U heeft in uw boek niet alleen de moed gehad om over uw verdriet en wanhoop te schrijven, maar ook over ervaringen die rationeel niet te verklaren zijn.

„Haha, ja, op het gevaar af dat men zal denken, die is nu echt volledig van het padje af. Ik las een prachtig gedicht van een vriendin van mij, de dichteres Marie Howe, over de engel Gabriel die aan de moeder van Jezus verschijnt. Toen ik haar vroeg hoe ze daartoe gekomen was zei ze: ‘O, maar dat is mijzelf overkomen, ik heb zelf ervaren hoe iets of iemand aan mij verscheen, maar dat ga ik echt niet zo opschrijven, dat is het laatste taboe.’ Ikzelf zou zulke ervaringen, ik zou ze niet bovennatuurlijk willen noemen, gewoon ervaringen die je niet kunt verklaren, vroeger zeker ook terzijde hebben geschoven, want ik heb een rationele kijk op de wereld meegekregen. Maar waarom is dat eigenlijk een taboe? In de dagen na de dood van mijn echtgenoot, leek het alsof hij tegen mij sprak. Terwijl ik mediteerde om tot rust te komen, vroeg ik hem onwillekeurig hoe het met hem was. Het leek alsof hij antwoordde: ‘Ik heb er vrede mee, hoor, ik maak me meer zorgen om jou.’ Dat maakte me toen ontzettend kwaad, wat voor antwoord was dat, mij alleen achterlaten met twee kleine kinderen? Later vroeg ik me natuurlijk af of ik dat verzonnen had, maar het klonk wel als iets wat mijn man zou zeggen. Waar het om gaat, is dat het als een reële ervaring voelde, niet als een fantasie. Ik denk dat veel mensen zulke ervaringen hebben.”

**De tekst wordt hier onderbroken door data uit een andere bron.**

(** C2: in every grid laid out as the cascade scenario says, and with no
    column hidden, collapsing the level-0 section (row [-2], position 0,
    colspan 4) returns with the hidden list [1; 2; 3] and with the merged
    child of level 1 (row [-1], position 2) marked as collapsed, as is
    the section itself. *)
Theorem cascade_collapse (hot : Hot) (TD : HeaderCell) (p : Plugin) :
  cascadeLayout hot ->
  colspanAttr TD = Some 4 -> rowIndex TD = 0 ->
  hiddenColumns p <> HCMissing -> hiddenList (hiddenColumns p) = [] ->
  exists p1,
    collapseSection hot (-2) 0 TD p = Done p1
    /\ hiddenList (hiddenColumns p1) = [1; 2; 3]
    /\ isCollapsed (collapsedSections p1) (-1) 2 = true
    /\ isCollapsed (collapsedSections p1) (-2) 0 = true.
Proof.
  intros Hlayout Hspan Hrow Hset Hnone.
  pose proof (cascadeLayout_children hot Hlayout) as Hch.
  unfold collapseSection, onBeforeOnCellMouseDown, markThenToggle. simpl.
  rewrite (cascadeLayout_mark hot _ Hlayout).
  destruct Hlayout as (Ht & Hlc & Hrows & Htop & Hn0 & Hr0 & Hr1 & Hr2 & Hn1 & Hn2 & Hoff).
  unfold toggleCollapsedSection. simpl.
  rewrite Hspan, Hch, Hrow, Hrows.
  change (2 - 0 - 1) with 1. rewrite Hoff.
  destruct (hiddenColumns p) as [| |[l|]]; [done| | |];
    simpl in Hnone; subst;
    (eexists; split; [reflexivity|]; split; [reflexivity|]; simpl; split;
     [apply (isCollapsed_mark_self (-1) 2)
     |apply (isCollapsed_mark_keeps (-1, 2)), (isCollapsed_mark_self (-2) 0)]).
Qed.

Lemma cascade_collapse_witness :
  exists p1,
    collapseSection cascadeHot (-2) 0 topCell (newPlugin (HCObject (Some []))) = Done p1
    /\ hiddenList (hiddenColumns p1) = [1; 2; 3]
    /\ isCollapsed (collapsedSections p1) (-1) 2 = true
    /\ isCollapsed (collapsedSections p1) (-2) 0 = true.
Proof.
  apply (cascade_collapse cascadeHot topCell (newPlugin (HCObject (Some [])))).
  - unfold cascadeLayout. repeat split; reflexivity.
  - reflexivity.
  - reflexivity.
  - discriminate.
  - reflexivity.
Defined.

(** * Further properties of the plugin's methods *)

(** ** The result of [getChildHeaders] *)

Lemma childHeaderLoop_elements (hot : Hot) (fuel : nat) (lvl : option ColspanLevel)
  (row start i colspan : Z) (range : list Z) (x : Z) :
  x ∈ childHeaderLoop hot fuel lvl row start i colspan range ->
  x ∈ range
  \/ exists j, i <= j < start + colspan
               /\ x = nestedColumnIndexToRealIndex hot (row + 1) j.
Proof.
  revert i colspan range.
  induction fuel as [|fuel IH]; intros i colspan range; simpl; [by left|].
  destruct (Z.ltb_spec i (start + colspan)) as [Hlt|]; [|by left].
  intros Hx. apply IH in Hx as [Hx | (j & Hj & ->)].
  - destruct (indexOf range (nestedColumnIndexToRealIndex hot (row + 1) i) =? -1);
      [|by left].
    apply elem_of_app in Hx as [Hx | Hx%list_elem_of_singleton]; [by left|].
    right. exists i. split; [lia | done].
  - right. exists j. split; [|done].
    destruct lvl as [l|]; [|lia].
    destruct (colspanAt l i) as [c|]; [|lia].
    destruct (Z.ltb_spec 1 c); lia.
Qed.

Lemma childHeaderLoop_prefix (hot : Hot) (fuel : nat) (lvl : option ColspanLevel)
  (row start i colspan : Z) (range : list Z) :
  exists more, childHeaderLoop hot fuel lvl row start i colspan range = range ++ more.
Proof.
  revert i colspan range.
  induction fuel as [|fuel IH]; intros i colspan range; simpl.
  - exists []. by rewrite app_nil_r.
  - destruct (i <? start + colspan); [|exists []; by rewrite app_nil_r].
    destruct (indexOf range (nestedColumnIndexToRealIndex hot (row + 1) i) =? -1).
    + edestruct IH as [more ->]. eexists. by rewrite <- app_assoc.
    + apply IH.
Qed.

(** X1: whatever the colspan table and the translations hold, the list
    returned by [getChildHeaders] has no index twice, has at most
    [colspan] entries (none when [colspan] is undefined), consists of
    real indices of child-level positions within [colspan] positions of
    the translated start, and, when [colspan] is at least 1, starts with
    the real index of the translated start position itself. *)
Theorem getChildHeaders_shape (hot : Hot) (row col : Z) (colspan : option Z)
  (childHeaders : list Z) :
  getChildHeaders hot row col colspan = Some childHeaders ->
  let start :=
    realColumnIndexToNestedIndex hot (row + 1)
      (nestedColumnIndexToRealIndex hot row col) in
  NoDup childHeaders
  /\ match colspan with
     | Some c => (length childHeaders <= Z.to_nat c)%nat
     | None => childHeaders = []
     end
  /\ (forall x, x ∈ childHeaders ->
        exists c j, colspan = Some c /\ start <= j < start + c
                    /\ x = nestedColumnIndexToRealIndex hot (row + 1) j)
  /\ (forall c, colspan = Some c -> 1 <= c ->
        head childHeaders = Some (nestedColumnIndexToRealIndex hot (row + 1) start)).
Proof.
  unfold getChildHeaders.
  destruct (colspanSettings hot) as [t|]; [|done].
  destruct colspan as [c|]; intros [= <-]; cbv zeta.
  - split; [apply childHeaderLoop_NoDup, NoDup_nil_2|].
    split.
    { etransitivity; [apply childHeaderLoop_length|]. simpl. lia. }
    split.
    + intros x Hx. apply childHeaderLoop_elements in Hx as [Hx | (j & Hj & ->)].
      * by apply not_elem_of_nil in Hx.
      * by exists c, j.
    + intros c' [= <-] Hc.
      destruct (Z.to_nat c) as [|fuel] eqn:Hfuel; [lia|].
      cbn [childHeaderLoop].
      destruct (Z.ltb_spec
                  (realColumnIndexToNestedIndex hot (row + 1)
                     (nestedColumnIndexToRealIndex hot row col))
                  (realColumnIndexToNestedIndex hot (row + 1)
                     (nestedColumnIndexToRealIndex hot row col) + c)); [|lia].
      simpl indexOf. simpl app.
      edestruct childHeaderLoop_prefix as [more ->]. done.
  - split; [apply NoDup_nil_2|]. split; [done|]. split.
    + by intros x Hx%not_elem_of_nil.
    + done.
Qed.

Waarom zal religie volgens u niet verdwijnen?

„We leven niet louter empirisch, onze ervaringen worden ook gevormd door onze verbeelding en fantasie, onze verlangens, dromen, angsten en alles wat daar bij komt. De neiging tot geloof is zo diepgeworteld in onze psyche, het idee dat godsdienst ooit zal verdwijnen, is een illusie. Maar ik vraag altijd aan mijn studenten: wat geloof je precies? En heb je het gevoel dat je geloof je leven verrijkt of dat het je beperkt op een manier die je tegenstaat? Neem de traditionele christelijke opvatting over seksualiteit, daar is nu gelukkig volop discussie over. Ik spreek zelf ook liever over ervaring dan over geloof.

„Een van mijn dierbaarste vrienden was de Afrikaans-Amerikaanse theoloog James Cone. Hij schreef veel over hoe zwarte Amerikanen de tijd van de lynchpartijen met de kracht van hun geloof hadden doorstaan. Ze zongen over koning Jezus die verslagen kan worden en gedood, maar niet vernietigd. Wanneer mensen hem vroegen waar het geloof vandaan kwam, antwoordde hij: ‘Het is verbeelding natuurlijk, wat zou het anders kunnen zijn?’ Maar dat betekent helemaal niet dat we daar geen waarheid in kunnen vinden. De Amerikaanse dichter Marianne Moore noemde poëzie ‘denkbeeldige tuinen met echte padden’. Zo zie ik het geloof ook. De liturgie gaat over zaken die voor ons uiterst reëel zijn, geboorte, huwelijk, dood. Je moet alleen waken voor het moment waarop geloof een soort dwangbuis wordt, overgaat in dogma en ideologie. Daarbij denken mensen te vaak dat godsdienst alleen gaat over wat je gelooft. Dat is een typisch christelijke opvatting, ontstaan in de vierde eeuw. In veel religies komt het eerder aan op de praktijk, de dienst, het ritueel, het gezamenlijk vieren. Dat is heel belangrijk voor mensen. Juist omdat er zoveel is wat we niet weten.”

Correctie (30 mei 2020) In een eerdere versie van dit artikel werd het citaat van dichter Marianne Moore onjuist weergegeven. Zij schreef over ‘denkbeeldige tuinen met echte padden’, niet ‘paden’.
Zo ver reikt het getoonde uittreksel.